Local (Docker)¶

For development, debugging, or single-machine deployments. You bring the GPU; the container handles the rest.

Prerequisites¶

A machine with an NVIDIA GPU and ≥48 GB VRAM (L40S, A100 40 GB+, H100, etc.)
Docker 24+ with NVIDIA Container Toolkit
~50 GB free disk for the image + Holo3 weights

1. Build the image¶

docker build --platform linux/amd64 \
  -f docker/server.Dockerfile \
  -t mantis-holo3-server:local .

First build is ~30 min (llama.cpp + CUDA compile). Subsequent builds reuse the layer cache and complete in seconds.

2. Pre-warm Holo3 weights¶

The image ships without the GGUF weights (~34 GB). Download once into a host directory you'll mount:

mkdir -p /srv/mantis-models/holo3
docker run --rm -v /srv/mantis-models/holo3:/models python:3.11-slim bash -c "
  pip install --no-cache-dir 'huggingface-hub[cli]' &&
  huggingface-cli download mradermacher/Holo3-35B-A3B-GGUF \
    Holo3-35B-A3B.Q8_0.gguf \
    Holo3-35B-A3B.mmproj-f16.gguf \
    --local-dir /models
"

3. Run it¶

docker run --rm -d --name mantis-holo3 \
  --gpus all \
  -p 8000:8000 \
  -e MANTIS_API_TOKEN="$(openssl rand -hex 32)" \
  -e ANTHROPIC_API_KEY="sk-ant-..." \
  -e PROXY_URL="geo.iproyal.com:12321" \
  -e PROXY_USER="..." \
  -e PROXY_PASS="..." \
  -v /srv/mantis-data:/workspace/mantis-data \
  -v /srv/mantis-models/holo3:/models/holo3 \
  mantis-holo3-server:local

# Save the token you just generated — it's the X-Mantis-Token for callers.
docker logs mantis-holo3 | grep -i token

The first start takes ~3 min for the in-pod llama.cpp server to load the GGUF onto the GPU. Subsequent restarts are quick (weights stay on the mounted volume).

4. Smoke-test¶

TOK="<the token you set above>"

curl -fsS http://localhost:8000/health
# {"ok": true, "model": "holo3"}

curl -fsS -X POST http://localhost:8000/v1/predict \
  -H "X-Mantis-Token: $TOK" \
  -H "Content-Type: application/json" \
  -d '{
    "detached": true,
    "micro": "plans/example/extract_listings.json",
    "state_key": "local-smoke",
    "max_cost": 2,
    "max_time_minutes": 20
  }'

Variations¶

Multi-tenant locally¶

Mount a tenant keys file:

cat > /srv/mantis-secrets/tenant_keys.json <<EOF
{
  "tenant_keys": {
    "$(openssl rand -hex 32)": {
      "tenant_id": "alice",
      "scopes": ["run", "status", "result"],
      "max_concurrent_runs": 2,
      "rate_limit_per_minute": 30
    },
    "$(openssl rand -hex 32)": {
      "tenant_id": "bob",
      "scopes": ["run", "status", "result"],
      "allowed_domains": ["*.marketplace.example.com"]
    }
  }
}
EOF

docker run ... \
  -e MANTIS_TENANT_KEYS_PATH=/secrets/tenant_keys.json \
  -v /srv/mantis-secrets:/secrets:ro \
  ...

Without a GPU (orchestrator-only)¶

If you just want to run the orchestrator and have a remote Holo3 endpoint somewhere else:

pip install -e '.[orchestrator]'
# Use mantis_agent.gym.micro_runner.MicroPlanRunner directly with a
# remote BrainHolo3 client.
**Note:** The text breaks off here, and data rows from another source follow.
(* ===== verification/TransactionFs.v ===== *)
(** * Apply transactions: the file operations
    ([opticcode-tools/src/apply_transaction.rs])

    Validation of target locations, reads of targets, staged atomic writes,
    permissions, the workspace lock and the transaction directory, as [IO]
    programs. *)

From stdpp Require Import base list strings.
From Stdlib Require Import NArith Ascii String.
From S2P Require Import Prelude Bytes UnixPath IO Anyhow Paths GitState Transaction.

Local Open Scope string_scope.
Local Open Scope N_scope.

(** ** Small calls *)

Definition metadata_is_link_or_reparse (m : metadata) : bool := is_symlink m.

Definition plain_file (m : metadata) : bool := negb (metadata_is_link_or_reparse m) && is_file m.
Definition plain_dir (m : metadata) : bool := negb (metadata_is_link_or_reparse m) && is_dir m.

Definition is_regular_artifact (path : string) : IO bool :=
  m <- sys (SymlinkMetadata path) ;;
  Ret (match m with Ok m => plain_file m | Err _ => false end).

(** Opening the directory and syncing the handle. *)
Definition sync_directory (path : string) : IO (res unit) :=
  io_map_err (fun e => with_context ("failed to sync directory: " ++ display path) (of_io e))
    (directory <-? sys (OpenRead path) ;; sys (SyncAll directory)).

Definition sync_parent_directory (path : string) : IO (res unit) :=
  match parent path with
  | Some parent => sync_directory parent
  | None => Ret (Ok tt)
  end.

Definition not_found (e : io_error) : bool := bool_decide (io_error_kind e = NotFound).

Definition unix_time_nanos : IO (res N) :=
  io_map_err (fun e => with_context "system time should be after Unix epoch" (failure e)) (sys SystemTime).

Definition unix_time_ms : IO (res N) :=
  nanos <-? unix_time_nanos ;;
  let millis := nanos / 1000000 in
  Ret (if millis <=? u64_max then Ok millis
       else Err (with_context "system timestamp does not fit in u64"
                   (failure "out of range integral type conversion attempted"))).

(** ** Targets *)

(** The loop over the components of the relative path. *)
Fixpoint validate_components (current : string) (cs : list component) : IO (res unit) :=
  match cs with
  | [] => Ret (Ok tt)
  | c :: rest =>
      let current := join current (component_str c) in
      let is_target := match rest with [] => true | _ => false end in
      m <- sys (SymlinkMetadata current) ;;
      match m with
      | Ok m =>
          if metadata_is_link_or_reparse m then
            Ret (reject Precondition ("transaction path contains a symlink or reparse point: " ++ display current))
          else if (negb is_target && negb (is_dir m)) || (is_target && negb (is_file m)) then
            Ret (reject Precondition ("transaction path component has an invalid type: " ++ display current))
          else validate_components current rest
      | Err e =>
          if not_found e then
            if is_target then Ret (Ok tt)
            else Ret (reject Precondition ("transaction target parent must already exist: " ++ display current))
          else Ret (Err (with_context ("failed to inspect transaction path: " ++ display current) (of_io e)))
      end
  end.

Definition validate_target_location (workspace relative : string) : IO (res unit) :=
  relative <-? lift (validate_relative_path relative) ;;
  let target := join workspace relative in
  validate_components workspace (components relative) ;;?
  match parent target with
  | None => Ret (reject Precondition ("transaction target has no parent: " ++ display target))
  | Some parent =>
      dir <- path_is_dir parent ;;
      if negb dir then
        Ret (reject Precondition ("transaction target parent must already exist: " ++ display parent))
      else
        canonical <- sys (Canonicalize parent) ;;
        match canonical with
        | Err e =>
            Ret (reject Precondition ("failed to resolve target parent " ++ display parent ++ ": " ++ io_error_display e))
        | Ok canonical_parent =>
            if negb (path_starts_with canonical_parent workspace) then
              Ret (reject Precondition ("transaction target escapes workspace: " ++ display target))
            else Ret (Ok tt)
        end
  end.

Definition read_optional_regular_file (path : string) : IO (res (option string)) :=
  m <- sys (SymlinkMetadata path) ;;
  match m with
  | Ok m =>
      if negb (plain_file m) then
        Ret (reject Precondition ("transaction path is not a regular file: " ++ display path))
      else
        bytes <-? io_context ("failed to read transaction file: " ++ display path) (ReadFile path) ;;
        Ret (Ok (Some bytes))
  | Err e =>
      if not_found e then Ret (Ok None)
      else Ret (Err (with_context ("failed to inspect transaction file: " ++ display path) (of_io e)))
  end.

Definition read_validated_target (workspace relative : string) : IO (res (option string)) :=
  validate_target_location workspace relative ;;?
  read_optional_regular_file (join workspace relative).

(** ** Staged writes *)

Definition unique_temp_path (directory label : string) : IO string :=
  counter <- sys FetchAddUnique ;;
  pid <- sys ProcessId ;;
  Ret (join directory (".opticcode-" ++ label ++ "-" ++ dec pid ++ "-" ++ dec counter ++ ".tmp")).

Definition write_synced_file (path bytes : string) : IO (res unit) :=
  file <-? io_context ("failed to create temporary file: " ++ display path) (CreateNew path) ;;
  io_context ("failed to write temporary file: " ++ display path) (WriteAll file bytes) ;;?
  io_call (Flush file) ;;?
  io_context ("failed to sync temporary file: " ++ display path) (SyncAll file) ;;?
  Ret (Ok tt).

(** On Unix both publications are [fs::rename]. *)
Definition move_new_file (source destination : string) : IO (io unit) := sys (Rename source destination).
Definition replace_existing_file (source destination : string) : IO (io unit) := sys (Rename source destination).

(** [let _ = fs::remove_file(&temp); return Err(error)] *)
Definition discard {A} (temp : string) (e : anyhow) : IO (res A) :=
  sys (RemoveFile temp) ;; Ret (Err e).

Definition write_new_atomic (path bytes : string) : IO (res unit) :=
  exists_already <- path_exists path ;;
  if exists_already then
    Ret (reject Collision ("refusing to overwrite existing transaction artifact: " ++ display path))
  else
    match parent path with
    | None => Ret (reject Io ("transaction artifact has no parent: " ++ display path))
    | Some directory =>
        let label := match file_name path with
                     | Some name => default "artifact" (to_str name)
                     | None => "artifact"
                     end in
        temp <- unique_temp_path directory label ;;
        write_synced_file temp bytes ;;?
        moved <- move_new_file temp path ;;
        match moved with
        | Err e =>
            discard temp (with_context ("failed to publish transaction artifact " ++ display path) (of_io e))
        | Ok _ => sync_directory directory
        end
    end.

Definition atomic_replace_bytes_checked (workspace relative bytes : string) (expected_current : option string)
    (staged_faults : option ApplyFaultInjector) : IO (res unit) :=
  validate_target_location workspace relative ;;?
  let path := join workspace relative in
  match parent path with
  | None => Ret (reject Io ("target file has no parent: " ++ display path))
  | Some directory =>
      temp <- unique_temp_path directory "target" ;;
      write_synced_file temp bytes ;;?
      match (match staged_faults with Some faults => faults AfterTargetStaged | None => Ok tt end) with
      | Err e => discard temp e
      | Ok _ =>
          read <- read_validated_target workspace relative ;;
          match read with
          | Err e => discard temp e
          | Ok current =>
              if negb (bool_decide (current = expected_current)) then
                discard temp (transaction_error Precondition
                  ("concurrent file change detected after staging temporary content: " ++ display relative))
              else
                moved <- (if is_some current then replace_existing_file temp path else move_new_file temp path) ;;
                match moved with
                | Err e => discard temp (with_context ("failed to replace " ++ display path) (of_io e))
                | Ok _ => sync_directory directory
                end
          end
      end
  end.

(** ** Permissions *)

Definition unix_mode (m : metadata) : option N := Some (permissions_mode m).

(** [permissions.set_readonly(readonly); set_unix_mode(&mut permissions, ..)] *)
Definition restored_mode (readonly : bool) (recorded : option N) (mode : N) : N :=
  default (mode_set_readonly readonly mode) recorded.

Definition restore_permissions (workspace relative : string) (record : ApplyTransactionFile) : IO (res unit) :=
  match file_readonly record with
  | None => Ret (Ok tt)
  | Some readonly =>
      validate_target_location workspace relative ;;?
      let path := join workspace relative in
      m <-? io_call (FollowMetadata path) ;;
      io_context ("failed to restore permissions: " ++ display path)
        (SetPermissions path (restored_mode readonly (file_unix_mode record) (permissions_mode m)))
  end.

(** ** JSON artifacts *)

Definition write_json_new_atomic (path : string) (encoded : result string string) : IO (res unit) :=
  bytes <-? lift (map_err failure encoded) ;;
  write_new_atomic path (bytes ++ newline).

Definition read_json {T} (decode : string -> result T string) (path : string) : IO (res T) :=
  bytes <-? io_context ("failed to read " ++ display path) (ReadFile path) ;;
  Ret (map_err (fun e => with_context ("failed to parse " ++ display path) (failure e)) (decode bytes)).

Definition fingerprint_file `{Blake3} (path : string) : IO (res string) :=
  bytes <-? io_context ("failed to hash " ++ display path) (ReadFile path) ;;
  Ret (Ok (fingerprint_bytes bytes)).

(** ** The workspace lock *)

(** [.opticcode] as a directory, created when it is missing. *)
Definition ensure_metadata_root (workspace opticcode_dir : string) : IO (res unit) :=
  m <- sys (SymlinkMetadata opticcode_dir) ;;
  match m with
  | Ok m =>
      if metadata_is_link_or_reparse m || negb (is_dir m) then
        Ret (reject Precondition
          ("transaction metadata root is not a regular directory: " ++ display opticcode_dir))
      else Ret (Ok tt)
  | Err e =>
      if not_found e then
        io_context ("failed to create transaction metadata root: " ++ display opticcode_dir)
          (CreateDir opticcode_dir) ;;?
        sync_directory workspace
      else Ret (Err (with_context
        ("failed to inspect transaction metadata root: " ++ display opticcode_dir) (of_io e)))
  end.

(** After the lock is taken; a failure closes the file and with it releases
    the lock. *)
Definition sync_lock (lock_path opticcode_dir file : string) : IO (res unit) :=
  synced <- (io_context ("failed to sync transaction lock: " ++ display lock_path) (SyncAll file) ;;?
             sync_directory opticcode_dir) ;;
  match synced with
  | Ok _ => Ret (Ok tt)
  | Err e => sys (CloseFile file) ;; Ret (Err e)
  end.

Definition acquire (workspace : string) : IO (res string) :=
  let opticcode_dir := join workspace ".opticcode" in
  ensure_metadata_root workspace opticcode_dir ;;?
  canonical <-? io_context ("failed to resolve transaction metadata root: " ++ display opticcode_dir)
    (Canonicalize opticcode_dir) ;;
  if negb (path_starts_with canonical workspace) then
    Ret (reject Precondition ("transaction metadata root escapes workspace: " ++ display opticcode_dir))
  else
    let lock_path := join opticcode_dir WORKSPACE_LOCK_FILE in
    m <- sys (SymlinkMetadata lock_path) ;;
    if (match m with Ok m => metadata_is_link_or_reparse m || negb (is_file m) | Err _ => false end) then
      Ret (reject Precondition ("transaction lock is not a regular file: " ++ display lock_path))
    else
      file <-? io_context ("failed to open transaction lock: " ++ display lock_path) (OpenCreate lock_path) ;;
      locked <- sys (TryLock file) ;;
      match locked with
      | Err WouldBlock =>
          Ret (reject Precondition ("workspace already has an active apply or recovery: " ++ display workspace))
      | Err (LockError e) =>
          Ret (reject Io ("failed to acquire transaction lock " ++ display lock_path ++ ": " ++ io_error_display e))
      | Ok _ =>
          sync_lock lock_path opticcode_dir file ;;?
          Ret (Ok file)
      end.

(** A scope that holds the lock: the guard is dropped on every way out. *)
Definition with_lock {A} (file : string) (body : IO (res A)) : IO (res A) :=
  r <- body ;;
  sys (Unlock file) ;;
  Ret r.

(** ** The transaction directory *)

Definition verify_workspace_directory (workspace path label : string) : IO (res unit) :=
  m <-? io_context ("failed to inspect " ++ label ++ ": " ++ display path) (SymlinkMetadata path) ;;
  if metadata_is_link_or_reparse m || negb (is_dir m) then
    Ret (reject Precondition (label ++ " is not a regular directory: " ++ display path))
  else
    canonical <-? io_context ("failed to resolve " ++ label ++ ": " ++ display path) (Canonicalize path) ;;
    if negb (path_starts_with canonical workspace) then
      Ret (reject Precondition (label ++ " escapes workspace: " ++ display path))
    else sync_directory path.

Definition ensure_workspace_directory (workspace path label : string) : IO (res unit) :=
  m <- sys (SymlinkMetadata path) ;;
  match m with
  | Ok _ => verify_workspace_directory workspace path label
  | Err e =>
      if not_found e then
        io_context ("failed to create " ++ label ++ ": " ++ display path) (CreateDir path) ;;?
        match parent path with Some parent => sync_directory parent | None => Ret (Ok tt) end ;;?
        verify_workspace_directory workspace path label
      else Ret (Err (with_context ("failed to inspect " ++ label ++ ": " ++ display path) (of_io e)))
  end.

(** [fs::create_dir] of the run directory: [None] when the name is taken. *)
Definition create_run_directory (workspace runs_dir run_dir : string) : IO (res bool) :=
  made <- sys (CreateDir run_dir) ;;
  match made with
  | Ok _ =>
      sync_directory runs_dir ;;?
      verify_workspace_directory workspace run_dir "transaction directory" ;;?
      Ret (Ok true)
  | Err e =>
      if bool_decide (io_error_kind e = AlreadyExists) then Ret (Ok false)
      else Ret (Err (with_context "failed to create transaction directory" (of_io e)))
  end.

(** [for _ in 0..100] *)
Fixpoint generate_transaction_id (attempts : nat) (workspace runs_dir : string) : IO (res (string * string)) :=
  match attempts with
  | O => Ret (reject Collision "could not allocate a unique transaction identifier")
  | S attempts =>
      counter <- sys FetchAddUnique ;;
      nanos <-? unix_time_nanos ;;
      pid <- sys ProcessId ;;
      let id := "apply-" ++ dec nanos ++ "-" ++ dec pid ++ "-" ++ dec counter in
      let run_dir := join runs_dir id in
      made <-? create_run_directory workspace runs_dir run_dir ;;
      if made : bool then Ret (Ok (id, run_dir)) else generate_transaction_id attempts workspace runs_dir
  end.

Definition create_transaction_directory (workspace : string) (requested : option string) :
    IO (res (string * string)) :=
  let runs_dir := join (join workspace ".opticcode") "runs" in
  ensure_workspace_directory workspace runs_dir "transaction runs directory" ;;?
  match requested with
  | Some id =>
      lift (validate_transaction_id id) ;;?
      let run_dir := join runs_dir id in
      made <-? create_run_directory workspace runs_dir run_dir ;;
      if made : bool then Ret (Ok (id, run_dir))
      else Ret (reject Collision ("transaction already exists: " ++ id))
  | None => generate_transaction_id 100 workspace runs_dir
  end.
See the integration docs.

This is the typical library-embedded path — see Embedding MicroPlanRunner and the any-agent integration playbook.

Cost guardrails¶

Set these env vars on the container if you want lower caps than the defaults:

-e MANTIS_MAX_STEPS_PER_PLAN=100 \
-e MANTIS_MAX_LOOP_ITERATIONS=20 \
-e MANTIS_MAX_RUNTIME_MINUTES=30 \
-e MANTIS_MAX_COST_USD=10 \

Cleanup¶

docker stop mantis-holo3
docker rm mantis-holo3
# Mounts persist (/srv/mantis-data + /srv/mantis-models). Delete them if you're done.